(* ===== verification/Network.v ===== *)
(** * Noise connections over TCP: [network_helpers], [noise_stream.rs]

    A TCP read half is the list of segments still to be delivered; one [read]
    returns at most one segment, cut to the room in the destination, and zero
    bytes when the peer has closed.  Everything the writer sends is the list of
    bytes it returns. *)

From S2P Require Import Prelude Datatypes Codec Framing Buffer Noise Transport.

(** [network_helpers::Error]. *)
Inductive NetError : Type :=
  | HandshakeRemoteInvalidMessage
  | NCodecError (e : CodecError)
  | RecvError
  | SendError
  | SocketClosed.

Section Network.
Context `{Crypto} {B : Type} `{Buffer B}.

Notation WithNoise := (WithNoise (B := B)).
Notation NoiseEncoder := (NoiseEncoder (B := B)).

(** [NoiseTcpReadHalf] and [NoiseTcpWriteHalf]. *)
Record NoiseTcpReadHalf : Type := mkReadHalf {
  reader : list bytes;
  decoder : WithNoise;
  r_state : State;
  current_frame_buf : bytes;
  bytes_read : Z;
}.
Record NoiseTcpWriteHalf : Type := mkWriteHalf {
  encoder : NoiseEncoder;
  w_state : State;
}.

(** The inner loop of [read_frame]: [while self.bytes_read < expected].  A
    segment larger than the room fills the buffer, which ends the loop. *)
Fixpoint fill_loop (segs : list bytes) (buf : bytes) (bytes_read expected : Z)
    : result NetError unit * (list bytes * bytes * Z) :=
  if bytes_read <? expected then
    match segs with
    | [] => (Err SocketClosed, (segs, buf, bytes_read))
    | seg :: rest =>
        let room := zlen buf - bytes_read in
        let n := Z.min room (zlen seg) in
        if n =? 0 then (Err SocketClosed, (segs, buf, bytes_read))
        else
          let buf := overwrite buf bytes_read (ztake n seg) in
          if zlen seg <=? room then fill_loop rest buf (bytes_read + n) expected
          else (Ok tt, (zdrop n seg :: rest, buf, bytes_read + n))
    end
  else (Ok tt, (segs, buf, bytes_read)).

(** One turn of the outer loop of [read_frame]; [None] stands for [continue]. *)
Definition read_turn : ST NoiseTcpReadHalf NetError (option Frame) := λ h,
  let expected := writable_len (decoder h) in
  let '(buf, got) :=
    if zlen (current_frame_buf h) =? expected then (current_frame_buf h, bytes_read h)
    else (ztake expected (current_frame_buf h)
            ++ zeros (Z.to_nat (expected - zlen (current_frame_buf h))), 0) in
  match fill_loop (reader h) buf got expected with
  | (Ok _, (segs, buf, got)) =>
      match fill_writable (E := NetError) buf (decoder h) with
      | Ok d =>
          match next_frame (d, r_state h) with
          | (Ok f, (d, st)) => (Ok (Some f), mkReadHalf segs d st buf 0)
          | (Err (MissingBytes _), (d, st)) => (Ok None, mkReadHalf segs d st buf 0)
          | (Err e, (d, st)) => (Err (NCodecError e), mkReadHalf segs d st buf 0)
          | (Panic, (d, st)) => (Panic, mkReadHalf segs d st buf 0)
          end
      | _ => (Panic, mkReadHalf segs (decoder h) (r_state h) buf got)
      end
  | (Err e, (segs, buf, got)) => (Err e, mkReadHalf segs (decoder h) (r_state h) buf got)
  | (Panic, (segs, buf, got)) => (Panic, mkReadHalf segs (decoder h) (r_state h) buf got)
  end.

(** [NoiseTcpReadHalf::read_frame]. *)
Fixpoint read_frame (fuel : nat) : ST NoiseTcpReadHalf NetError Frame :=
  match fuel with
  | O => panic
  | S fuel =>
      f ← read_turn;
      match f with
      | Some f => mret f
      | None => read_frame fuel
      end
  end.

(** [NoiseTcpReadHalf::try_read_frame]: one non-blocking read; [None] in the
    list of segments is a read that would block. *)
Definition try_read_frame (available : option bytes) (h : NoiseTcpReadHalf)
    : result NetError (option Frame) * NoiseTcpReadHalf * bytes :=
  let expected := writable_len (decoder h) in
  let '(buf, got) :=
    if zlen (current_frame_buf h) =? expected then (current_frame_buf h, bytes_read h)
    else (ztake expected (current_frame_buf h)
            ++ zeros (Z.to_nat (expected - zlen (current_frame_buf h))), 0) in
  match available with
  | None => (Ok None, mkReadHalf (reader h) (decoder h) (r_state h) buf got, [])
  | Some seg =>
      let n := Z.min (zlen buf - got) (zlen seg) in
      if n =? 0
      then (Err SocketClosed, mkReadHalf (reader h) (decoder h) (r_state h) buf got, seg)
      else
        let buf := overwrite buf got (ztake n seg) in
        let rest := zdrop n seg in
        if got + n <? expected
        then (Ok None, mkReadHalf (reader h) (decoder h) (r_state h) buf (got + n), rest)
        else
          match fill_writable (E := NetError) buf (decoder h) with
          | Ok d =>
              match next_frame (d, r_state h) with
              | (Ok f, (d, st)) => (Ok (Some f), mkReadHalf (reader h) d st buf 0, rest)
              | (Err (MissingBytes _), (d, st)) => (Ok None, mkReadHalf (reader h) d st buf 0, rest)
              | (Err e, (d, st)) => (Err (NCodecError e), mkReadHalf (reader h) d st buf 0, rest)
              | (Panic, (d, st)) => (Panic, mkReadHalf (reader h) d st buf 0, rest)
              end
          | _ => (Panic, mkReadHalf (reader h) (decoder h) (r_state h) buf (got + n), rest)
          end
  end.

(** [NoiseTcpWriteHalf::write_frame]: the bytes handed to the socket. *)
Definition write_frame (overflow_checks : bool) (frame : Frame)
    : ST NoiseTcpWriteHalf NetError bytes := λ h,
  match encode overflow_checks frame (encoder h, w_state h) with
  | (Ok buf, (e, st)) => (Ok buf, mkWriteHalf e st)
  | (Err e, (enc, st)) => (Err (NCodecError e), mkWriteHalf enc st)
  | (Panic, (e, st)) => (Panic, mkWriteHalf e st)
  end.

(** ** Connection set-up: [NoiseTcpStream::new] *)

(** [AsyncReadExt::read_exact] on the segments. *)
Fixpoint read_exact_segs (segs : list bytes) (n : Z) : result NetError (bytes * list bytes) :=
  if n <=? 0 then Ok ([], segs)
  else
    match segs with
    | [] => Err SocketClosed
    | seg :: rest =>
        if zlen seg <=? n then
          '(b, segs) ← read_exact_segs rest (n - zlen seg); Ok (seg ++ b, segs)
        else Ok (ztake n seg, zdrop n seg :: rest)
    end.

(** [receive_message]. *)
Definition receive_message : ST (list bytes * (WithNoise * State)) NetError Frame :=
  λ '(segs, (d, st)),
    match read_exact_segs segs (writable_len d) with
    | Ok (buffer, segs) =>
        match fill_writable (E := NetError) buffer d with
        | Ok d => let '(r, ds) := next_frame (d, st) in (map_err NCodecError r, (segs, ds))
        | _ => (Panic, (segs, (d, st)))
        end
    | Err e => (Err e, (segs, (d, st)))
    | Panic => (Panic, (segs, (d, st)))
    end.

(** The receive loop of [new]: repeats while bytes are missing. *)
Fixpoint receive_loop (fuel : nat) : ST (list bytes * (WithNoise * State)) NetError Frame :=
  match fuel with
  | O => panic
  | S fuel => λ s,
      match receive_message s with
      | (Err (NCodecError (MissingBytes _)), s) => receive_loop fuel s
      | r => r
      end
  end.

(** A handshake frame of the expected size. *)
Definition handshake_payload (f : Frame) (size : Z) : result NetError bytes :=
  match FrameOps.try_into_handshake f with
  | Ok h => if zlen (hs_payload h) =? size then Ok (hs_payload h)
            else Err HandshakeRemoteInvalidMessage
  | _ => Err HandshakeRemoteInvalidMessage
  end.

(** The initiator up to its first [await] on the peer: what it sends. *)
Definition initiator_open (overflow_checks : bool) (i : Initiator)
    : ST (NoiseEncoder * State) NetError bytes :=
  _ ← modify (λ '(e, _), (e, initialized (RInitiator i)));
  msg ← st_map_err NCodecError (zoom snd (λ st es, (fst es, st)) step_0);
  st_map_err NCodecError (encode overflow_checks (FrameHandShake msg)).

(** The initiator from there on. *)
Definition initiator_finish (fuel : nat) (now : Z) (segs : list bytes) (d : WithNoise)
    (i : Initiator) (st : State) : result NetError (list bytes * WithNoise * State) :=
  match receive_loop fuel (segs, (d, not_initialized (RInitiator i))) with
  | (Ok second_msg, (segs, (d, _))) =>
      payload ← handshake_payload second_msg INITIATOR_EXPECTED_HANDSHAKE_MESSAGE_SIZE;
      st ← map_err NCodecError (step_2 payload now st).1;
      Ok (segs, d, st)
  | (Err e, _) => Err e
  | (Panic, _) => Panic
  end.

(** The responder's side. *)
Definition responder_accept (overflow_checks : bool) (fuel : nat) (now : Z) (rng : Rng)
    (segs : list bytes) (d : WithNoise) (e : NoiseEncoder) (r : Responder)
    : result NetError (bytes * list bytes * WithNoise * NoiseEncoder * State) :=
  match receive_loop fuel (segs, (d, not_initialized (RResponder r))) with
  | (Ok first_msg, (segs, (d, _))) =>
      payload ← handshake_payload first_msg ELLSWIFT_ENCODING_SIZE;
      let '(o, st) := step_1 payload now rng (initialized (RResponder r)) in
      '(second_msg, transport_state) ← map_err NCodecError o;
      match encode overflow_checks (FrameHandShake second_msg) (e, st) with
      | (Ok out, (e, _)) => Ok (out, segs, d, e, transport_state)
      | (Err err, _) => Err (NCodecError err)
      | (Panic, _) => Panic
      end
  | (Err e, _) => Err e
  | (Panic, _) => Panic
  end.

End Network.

+-------+

EXERCISE: Say the number of lines in the records above that include the string "HandshakeRemoteInvalidMessage", and no more.

SOLVED EXERCISE: 3